Producent przeprowadził badanie kliniczne w Stanach Zjednoczonych, Afryce Południowej i Ameryce Południowej. Szczepionka w ponad 80% zapobiegała ciężkim przypadkom COVID-19 zarówno w Afryce Południowej, jak i w Stanach Zjednoczonych. Nikt, w ciągu 28 dni od podania dawki szczepionki nie było hospitalizowany z powodu COVID-19, ani nie zmarł wskutek zakażenia koronawirusem.

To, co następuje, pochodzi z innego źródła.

(** C3: under the invocation the docstring documents,
    [python src/update-data.py /home/geisha/images], the file [c.jpg] is in
    the image directory, is fetched and is not saved yet, and still the
    filter returns nothing and the run leaves the dataset as it was: line 64
    tests the directory string immediately followed by the filename, that is
    [/home/geisha/imagesc.jpg], where the claim and the comment of line 60
    keep every new image that is on the disk. *)
Lemma filter_misses_file_under_documented_directory :
  present_under documented_env documented_home "c.jpg" = true
  /\ In "c.jpg" (map fname scenario_rows)
  /\ ~ In "c.jpg" (database_image_filenames scenario_dataset)
  /\ remove_saved_or_missing documented_env (Some documented_home)
       (database_image_filenames scenario_dataset) (map fname scenario_rows)
       scenario_world
     = (Ok [], scenario_world)
  /\ database_image_predictions
       (disk (snd (update_data documented_env scenario_world)))
     = Some scenario_dataset.
Proof.
  split; [reflexivity |].
  split; [simpl; tauto |].
  split; [simpl; intros [H | [H | []]]; discriminate |].
  split; vm_compute; reflexivity.
Qed.

(** C10: whatever the order and the repetitions in the fetched metadata, the
    list the filter returns holds each filename at most once and is in
    strictly ascending order; two fetched lists with the same filenames give
    the same list. *)
Theorem filter_output_is_sorted_and_duplicate_free
    env h saved fnames w kept w' :
  remove_saved_or_missing env h saved fnames w = (Ok kept, w') ->
  NoDup kept
  /\ StronglySorted str_lt kept
  /\ (forall f, count_occ string_dec kept f <= 1)
  /\ (forall fnames',
        (forall f, In f fnames <-> In f fnames') ->
        remove_saved_or_missing env h saved fnames' w = (Ok kept, w')).
Proof.
  intros R.
  destruct (remove_saved_or_missing_ok _ _ _ _ _ _ _ R) as [-> [S _]].
  pose proof (strictly_sorted_NoDup _ S) as ND.
  split; [exact ND |]. split; [exact S |].
  split; [now apply NoDup_count_occ |].
  intros fnames' Hsame. destruct h as [home |].
  - rewrite remove_saved_or_missing_bound in *. inversion R; subst.
    do 2 f_equal. apply setdiff1d_ext; [intros x; symmetry; apply Hsame |].
    intros x. rewrite !filter_In, Hsame. reflexivity.
  - rewrite remove_saved_or_missing_unbound in *.
    destruct fnames as [| a l]; [| discriminate].
    destruct fnames' as [| b l']; [exact R |].
    exfalso. apply (proj2 (Hsame b)). now left.
Qed.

Jak stwierdziła amerykańska Agencja, szczepionka od Janssen była skuteczna w 72% w zapobieganiu zarówno ciężkim, jak i łagodniejszym przypadkom choroby po 28 dniach od podania zastrzyku. Skuteczność tej samej szczepionki w badaniu w Afryce Południowej wynosiła już tylko 64%, co stanowi o mniejszej skuteczności tej szczepionki przeciw dominującej w tym rejonie, południowoafrykańskiej odmianie koronawirusa.
Nowe dane opublikowane przez Johnson & Johnson sugerują, że szczepionka może również chronić ludzi przed bezobjawowymi infekcjami. Producent w badaniu klinicznym przetestował prawie 1000 osób 71 dni po otrzymaniu zastrzyku, aby sprawdzić, czy osoby te, mają przeciwciała przeciwko koronawirusowi. Tylko dwie osoby, które otrzymały szczepionkę, wykazały przeciwciała, w porównaniu z 16 osobami z grupy placebo.
To obiecujący znak, mimo że dane są bardzo ograniczone. „W tej chwili nie można wyciągnąć ostatecznych wniosków” - wskazała FDA w swoim dokumencie.
Johnson & Johnson zwraca się do FDA o autoryzację szczepionki dla osób w wieku 18 lat i starszych. Komisja złożona z niezależnych ekspertów zaopiniuje dostępne wyniki przeglądu badań. Jeśli opinia będzie pozytywna to można spodziewać się rejestracji tej szczepionki w Stanach Zjednoczonych już 27 lutego.